Kak (Қақ; Как), also known as Ulken Kak (Үлкен Қақ), is a lake in Timiryazev District, North Kazakhstan Region, Kazakhstan.

The southern shore of the lake lies very close to the border with Kostanay Region. Timiryazevo town, the administrative center of the district, lies 25 km to the northeast of the lake.

==Geography==
Kak lies in a shallow depression to the west of the Ishim, in an area of scattered lakes at the southern limits of the West Siberian Plain. The lake is roughly oval, has very little depth and its bottom is flat. The middle of the lake has a maximum depth of only about 1 m and is surrounded by a wide zone of clayey shoals. Its main food is snow and the level of the water is subject to seasonal changes, shrinking by 20 to 40% in years of drought. The water of the lake is fresh and soft, with a mineralization between 0.3 g/L and 0.4 g/L.

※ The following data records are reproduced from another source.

Lemma slab_alloc_ok s P K L U i : heap s P K L U -> (i < 8)%nat -> alloc_spec s K U i (slab_alloc s i).
Proof.
  intros H Hi. unfold slab_alloc.
  destruct (freelist_cases s P K L U i H Hi) as [[EL Ef]|(h & l & EL & Ef & Hh)].
  - rewrite Ef. cbn [Z.eqb]. destruct (slab_grow_ok s P K L U i H Hi) as [->|(P' & K' & L' & H1 & S1 & HK & HL)].
    + rewrite Ef. by left.
    + destruct (slab_take_ok _ P' K' L' U i H1 Hi HL) as [Ht Hz]. rewrite (proj2 (Z.eqb_neq _ _) Hz).
      destruct Ht as [E|(s' & h & P2 & K2 & L2 & E & H2 & Hc & Hu & HK2 & S2 & ? & ?)].
      * injection E as _ E. right. exfalso. pose proof (u64_range (freelist (slab (slab_grow s i) i) + 8)).
        destruct (freelist_cases _ P' K' L' U i H1 Hi) as [[? _]|(x & l & EL' & Ex & _)]; [done|].
        destruct (chunk_addr _ P' K' L' U H1 i x) as (? & ? & _).
        { apply (h_free _ _ _ _ _ H1 i x Hi). rewrite EL'. apply list_elem_of_here. }
        destruct (chunk_range i Hi). rewrite Ex, u64_small in E; unfold KERNEL_VIRT_BASE in *; lia.
      * right. exists s', h, P2, K2, L2. split; [done|]. split; [done|]. do 2 (split; [done|]).
        split; [by etrans|]. split; [by eapply same_objects_trans | done].
  - rewrite (proj2 (Z.eqb_neq (freelist (slab s i)) 0)) by (by rewrite Ef).
    destruct (slab_take_ok s P K L U i H Hi) as [Ht Hz]; [by rewrite EL|]. rewrite (proj2 (Z.eqb_neq _ _) Hz). exact Ht.
Qed.

(** ** Freeing an object *)

Lemma drop_live s P K L U h : heap s P K L U -> heap s P K L (delete h U).
Proof.
  intros H. split; try apply H.
  - intros i x Hi Hx. destruct (h_free _ _ _ _ _ H i x Hi Hx) as [? ?]. split; [done|]. apply lookup_delete_None. by right.
  - intros x i. rewrite lookup_delete_Some. intros [_ Hx]. by apply (h_live _ _ _ _ _ H).
Qed.

(** In the direct map the MMU is the identity. *)
Lemma store_direct s a v : KERNEL_VIRT_BASE <= a -> store s a v = Done (wr s a v).
Proof. intros Ha. unfold store, mmu. by rewrite (proj2 (Z.leb_le _ _) Ha). Qed.
Lemma load_direct s a : KERNEL_VIRT_BASE <= a -> load s a = Done (s, rd s a).
Proof. intros Ha. unfold load, mmu. by rewrite (proj2 (Z.leb_le _ _) Ha). Qed.

Lemma poison_ok P K L U i h n : forall s a, heap s P K L U -> is_chunk K i h -> h ∉ L i -> U !! h = None ->
  h <= a -> a + 8 * Z.of_nat n <= h + chunk i ->
  exists s', poison s a n = Done s' /\ heap s' P K L U /\ same_objects U s s' /\ slabs s' = slabs s.
Proof.
  induction n as [|n IH]; intros s a H Hc Hl Hu Hlo Hhi; cbn [poison].
  { exists s. split; [done|]. split; [done|]. split; [by intros ? ? ? ? ? | done]. }
  destruct (chunk_addr s P K L U H i h Hc) as (Hc1 & Hc2 & Hi).
  rewrite store_direct by lia. cbn [mbind outcome_bind].
  destruct (heap_scratch s P K L U H i h a 0xDEDEDEDEDEDEDEDE Hc Hl Hu ltac:(lia)) as [H1 S1].
  destruct (decide (n = 0%nat)) as [->|].
  { eexists. split; [done|]. split; [done|]. split; [done|done]. }
  rewrite u64_small by (unfold KERNEL_VIRT_BASE in *; lia).
  destruct (IH _ (a + 8) H1 Hc Hl Hu ltac:(lia) ltac:(lia)) as (s' & E & H2 & S2 & El).
  exists s'. split; [done|]. split; [done|]. split; [by eapply same_objects_trans | by rewrite El].
Qed.

Lemma kfree_small s P K L U h i : heap s P K L U -> U !! h = Some i ->
  exists s', kfree s (h + 8) = Done s' /\ heap s' P K (updL L i (h :: L i)) (delete h U) /\
    same_objects (delete h U) s s'.
Proof.
  intros H Hu. destruct (h_live _ _ _ _ _ H h i Hu) as [Hc Hrd].
  destruct (chunk_addr s P K L U H i h Hc) as (Hlo & Hhi & Hi). destruct (chunk_range i Hi) as [Hr [c8 Hd]].
  assert (h ∉ L i) as Hl. { intros Hx. destruct (h_free _ _ _ _ _ H i h Hi Hx). congruence. }
  unfold kfree. rewrite (proj2 (Z.eqb_neq _ _)) by (unfold KERNEL_VIRT_BASE in *; lia).
  replace (h + 8 - 8) with h by lia. rewrite (u64_small h) by (unfold KERNEL_VIRT_BASE in *; lia).
  rewrite load_direct by lia. cbn [mbind outcome_bind].
  change (rd s h) with (mread (mem (pm s)) h). rewrite Hrd.
  rewrite (proj2 (Z.eqb_neq (Z.of_nat i) SLAB_POISON)) by (unfold SLAB_POISON; lia).
  assert (Z.land (Z.of_nat i) 0xFF = Z.of_nat i) as ->.
  { change 0xFF with (Z.ones 8). rewrite Z.land_ones by lia. apply Z.mod_small. lia. }
  rewrite (proj2 (Z.eqb_neq (Z.of_nat i) SLAB_LARGE_COOKIE)) by (unfold SLAB_LARGE_COOKIE; lia).
  rewrite (proj2 (Z.leb_gt SLAB_SIZES _)) by (unfold SLAB_SIZES; lia). cbn [negb andb]. rewrite Nat2Z.id.
  rewrite (obj_size_eq s P K L U H). replace (8 + nth i slab_sz 0) with (chunk i) by (unfold chunk; lia).
  pose proof (drop_live s P K L U h H) as H0. assert (delete h U !! h = None) as Hu0 by apply lookup_delete_eq.
  destruct (poison_ok P K L (delete h U) i h (Z.to_nat (chunk i / 8)) s h H0 Hc Hl Hu0) as (s1 & -> & H1 & S1 & E1);
    [lia | rewrite Z2Nat.id by zdm; zdm |]. cbn [mbind outcome_bind].
  rewrite store_direct by lia. cbn [mbind outcome_bind].
  destruct (heap_scratch s1 P K L _ H1 i h h SLAB_POISON Hc Hl Hu0 ltac:(lia)) as [H2 S2].
  rewrite store_direct by lia. cbn [mbind outcome_bind].
  destruct (heap_push _ P K L _ H2 i h (mk_slab h (obj_size (slab (wr (wr s1 h SLAB_POISON) h (freelist (slab (wr s1 h SLAB_POISON) i))) i))
    (alloc_count (slab (wr (wr s1 h SLAB_POISON) h (freelist (slab (wr s1 h SLAB_POISON) i))) i))
    (u64 (free_count (slab (wr (wr s1 h SLAB_POISON) h (freelist (slab (wr s1 h SLAB_POISON) i))) i) + 1))) Hc Hl Hu0 eq_refl eq_refl) as [H3 S3].
  eexists. split; [reflexivity|]. split; [exact H3|]. eapply same_objects_trans; [exact S1|].
  eapply same_objects_trans; [exact S2 | exact S3].
Qed.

The lake is also known as "Big Kak" in order to differentiate it from Kak (Kishi Kak) "Little Kak" lake, located 38 km to the ENE in the same district.

==Fauna==
The vegetation in the area of lake Kak was formerly forest-steppe, but nowadays the lake is largely surrounded by agricultural fields. The lake is visited by large flocks of waterbirds and waders, such as the red-breasted goose, whooper swan and common crane, as well as by the white-tailed eagle. It is also one of the critical sites for the lesser white-fronted goose.